We drove along the shore of the great slow-moving river as it cut its way through the tree-covered cliffs of the gorge, changing color from gray to silver and then, finally, as the sun slanted in the stillness of dusk across the far edge of the horizon, a deep purple mixed with gold. The river ran forever, through the rough red rocks of the high windblown desert; through wheat fields that flowed under a yellow sun and cloudless skies and clear starry nights in places where a tree had never grown; through high mountains that had risen from the earth thousands of years after the river had already begun to run out to the sea; through the flatlands and lowlying hills where another river joined and where a city had been built and a handful of generations had lived their lives and died their deaths. Always changing and always the same, the river carried us back and carried us forward, and gave us the feeling that though we could never quite put it into words, we knew something important, something that had value.

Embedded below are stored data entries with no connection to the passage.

Definition dispatchOperatorRequest (tool : bytes) (a : arguments) (s : GenerationSession) (r : R)
  : result ToolResult * (GenerationSession * R) :=
  if bool_decide (tool = bs "list_operator_requests") then
    (_ ← checkGenerationFields a [] []; Ok (mkToolResult 0 (Marshal (context_json (operatorRequests s)))), (s, r))
  else match recordArguments a with
  | Err e => (Err e, (s, r))
  | Ok d =>
    if negb (existsb (presented d) (cxRequests (operatorRequests s))) then
      (Err (plain_error "request revision was not active in this turn's presented context; use the next supported turn boundary for new operator input"), (s, r))
    else match RecordRequest with
    | None => (Err (plain_error "operator requests are unavailable"), (s, r))
    | Some record =>
      match record (dsID d) (dsRevision d) (sessionActor s) (dsDisposition d) (dsExplanation d) (dsEvidence d) r with
      | (Err e, r) => (Err e, (s, r))
      | (Ok request, r) =>
          let updated := updatedView request in
          (Ok (mkToolResult 0 (Marshal (view_json updated))),
           (set_requests (replaceView d updated (operatorRequests s)) s, r))
      end
    end
  end.

(** ** Dispatching *)

Definition dispatchTool (tool : bytes) (a : arguments) (s : GenerationSession) (r : R)
  : result ToolResult * (GenerationSession * R) :=
  if negb (has tool (fields ["list_requests"; "list_operator_requests"; "record_operator_request"]))
     && negb (bool_decide (tool ∈ availableTools s)) then
    (Err (PlainError [Lit (bs "CodexOS guest tool is unavailable: " ++ tool)]), (s, r))
  else if has tool (fields ["list_operator_requests"; "record_operator_request"]) then dispatchOperatorRequest tool a s r
  else match guestArguments tool a with
  | Some (Err e) => (Err e, (s, r))
  | Some (Ok arguments) => let '(result, r) := InvokeTool r tool arguments in (result, (s, r))
  | None =>
      if bool_decide (tool = bs "list_requests") then
        (_ ← checkGenerationFields a [] [];
         requests ← FeatureRequests r;
         output ← featureRequestsJSON requests;
         Ok (mkToolResult 0 output), (s, r))
      else (Err (PlainError [Lit (bs "unsupported CodexOS tool: " ++ tool)]), (s, r))
  end.

Definition planningTools : list bytes :=
  fields ["list"; "read"; "build"; "request_feature"; "list_provided_assets"; "read_provided_asset"; "list_requests";
     "bootstrap_job"; "read_bootstrap_artifact"; "list_operator_requests"; "record_operator_request"].

(** [values["namespace"]]: a missing member and a JSON null are both nil. *)
Definition namespaceOf (values : jvalue) : option jvalue := match get "namespace" values with Some JNull => None | o => o end.
Definition reviewCall (tool : bytes) (namespace : option jvalue) : bool :=
  bool_decide (tool = bs "review") && match namespace with None => true | _ => false end.

(** The checks of [dynamicToolResponse] before the dispatch: tool and arguments. *)
Definition admitCall (params : option jvalue) (threadID turnID : bytes) (planning : bool) : result (bytes * arguments) :=
  values ← ObjectValue params (txt "dynamic tool request");
  _ ← validateGenerationToolCall values threadID turnID;
  match get_string "tool" values with
  | None => Err (plain_error "dynamic tool name must be a string")
  | Some tool =>
      a ← generationToolArguments (get "arguments" values);
      let codexos := is_string (namespaceOf values) (bs "codexos") in
      let review := reviewCall tool (namespaceOf values) in
      if planning && negb (review || codexos && has tool planningTools) then
        Err (PlainError [Lit (tool ++ bs " is unavailable during the planning phase; persistent guest/runtime changes and generation completion begin with the implementation turn")])
      else if review then Err (plain_error "review request did not enter the turn-yield boundary")
      else if negb codexos then Err (plain_error "unsupported dynamic tool namespace")
      else Ok (tool, a)
  end.

(** [boundedGenerationError] and [boundedError], on the error's text *)
Definition boundedGenerationError (quote : bytes → bytes) (err : error) : bytes :=
  takeZ MaxErrorOutput (render quote (Error err)).

Definition inputText (text : bytes) : jvalue := JArray [JObject [(bs "type", JString (bs "inputText")); (bs "text", JString text)]].

(** [dynamicToolResponse]; its activity and event records are left out. *)
Definition dynamicToolResponse (quote : bytes → bytes) (params : option jvalue) (threadID turnID : bytes) (planning : bool)
  (s : GenerationSession) (r : R) : jvalue * (GenerationSession * R) :=
  let '(result, s') :=
    match admitCall params threadID turnID planning with
    | Err e => (Err e, (s, r))
    | Ok (tool, a) => dispatchTool tool a s r
    end in
  (match result with
   | Err e => JObject [(bs "contentItems", inputText (bs "Bridge error: " ++ boundedGenerationError quote e)); (bs "success", JBool false)]
   | Ok v => JObject [(bs "contentItems", inputText (formatGenerationToolResult v)); (bs "success", JBool true)]
   end, s').

Definition interviewToolDenial : jvalue :=
  JObject [(bs "contentItems", inputText (bs "dynamic tools are unavailable during a read-only exit interview")); (bs "success", JBool false)].
End Session.

(** ** Advertised tools *)

Definition guestToolRegistry : list bytes :=
  fields ["run"; "reap"; "import_provided_asset"; "import_bootstrap_artifact"; "bootstrap_job"; "read_bootstrap_artifact"; "list"; "read";
     "write"; "truncate"; "remove"; "build"; "finish_generation"; "request_feature"; "list_provided_assets"; "read_provided_asset"].

Fixpoint checkAdvertised (advertised : list bytes) (selected : gset bytes) : result unit :=
  match advertised with
  | [] => Ok ()
  | name :: advertised =>
      if bool_decide (name = []) then Err (plain_error "guest tool list contains an invalid name")
      else if bool_decide (name ∈ selected) then Err (PlainError [Lit (bs "guest tool list contains duplicate name: " ++ name)])
      else checkAdvertised advertised ({[name]} ∪ selected)
  end.

Definition advertisedGuestToolsInOrder (advertised : list bytes) : result (gset bytes * list bytes) :=
  _ ← checkAdvertised advertised ∅;
  let order := filter (λ name, has name guestToolRegistry = true) advertised in
  Ok (list_to_set order, order).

We stopped at a restaurant with a view of a narrow steel suspension bridge and the green black hills of Washington on the other side. We ate hamburgers that came in red plastic baskets covered with white wax paper and slapped ketchup over the French fries and drank Cokes out of Coke glasses with straws.
Every few minutes, Jennifer would reach across and wipe my mouth with her paper napkin.
“You sure you want to do this? Get married in a year?”
Holding it with both hands, her teeth had just sunk into the hamburger. “Why?” she asked, almost choking as she swallowed hard and tried not to laugh. “Are you having second thoughts?”
“Second thoughts? I haven’t had first thoughts. I’ve been in love with you all my life, but until you came back I didn’t think about it very often. It’s like breathing. Most of the time you don’t know you’re doing it.”
Her hands were in her lap under the table, and she was looking up at me, making fun of me with her eyes, while she drank Coke through a straw. She finished what little was left in the glass and kept sucking on it, laughing with her eyes at the sound she made, waiting to see my reaction. I signaled the waitress to bring her a new one.
“Got a quarter?” Jennifer asked. I found one in my pocket and she went to the old-fashioned jukebox that stood against the wall on the other side. I watched her tap her foot as she searched for something she wanted to hear. She came back to the table and held out her hand. I looked around, hesitant. “Come on,” she insisted.
” ‘Chances Are’?” I asked, laughing quietly as we began to dance on the linoleum floor in front of the jukebox.
We moved together to the music, a few steps one way and a few steps back. She let go of my hand and wrapped both arms around my neck, and both of mine went around her waist. At a booth a few feet away, two teenage boys nudged each other. The girls they were with first scolded them with their eyes so they wouldn’t laugh and then, because they were young and sentimental and still dreamed that love could last, turned and watched themselves.
When it was over, Jennifer went to the cash register, got change for a dollar, and played it again. She wanted to do it a third time, but I pulled her away and we went back to our table and she drank some more Coke and teased me again with her wide laughing eyes.
“It wasn’t like breathing for me,” she said, peering down at the glass as she twisted the straw through crushed ice. “I thought about you much more often than that. I thought about you a lot when I was in the hospital.” She raised her eyes until her gaze met mine. “I tried to think of why I was there. They told me it was because of some chemical imbalance in the brain, that it was something physical, that it could happen to anyone. But it didn’t happen to anyone: It happened to me-and I kept thinking maybe it wouldn’t have happened if my life had been different, if I’d been married to someone I was in love with. How could I have been depressed if I had been happy?” She paused and, reaching across the table, ran her fingertips down the side of my face. “I kept thinking I wouldn’t be there, in that awful place, if I’d been married to you.”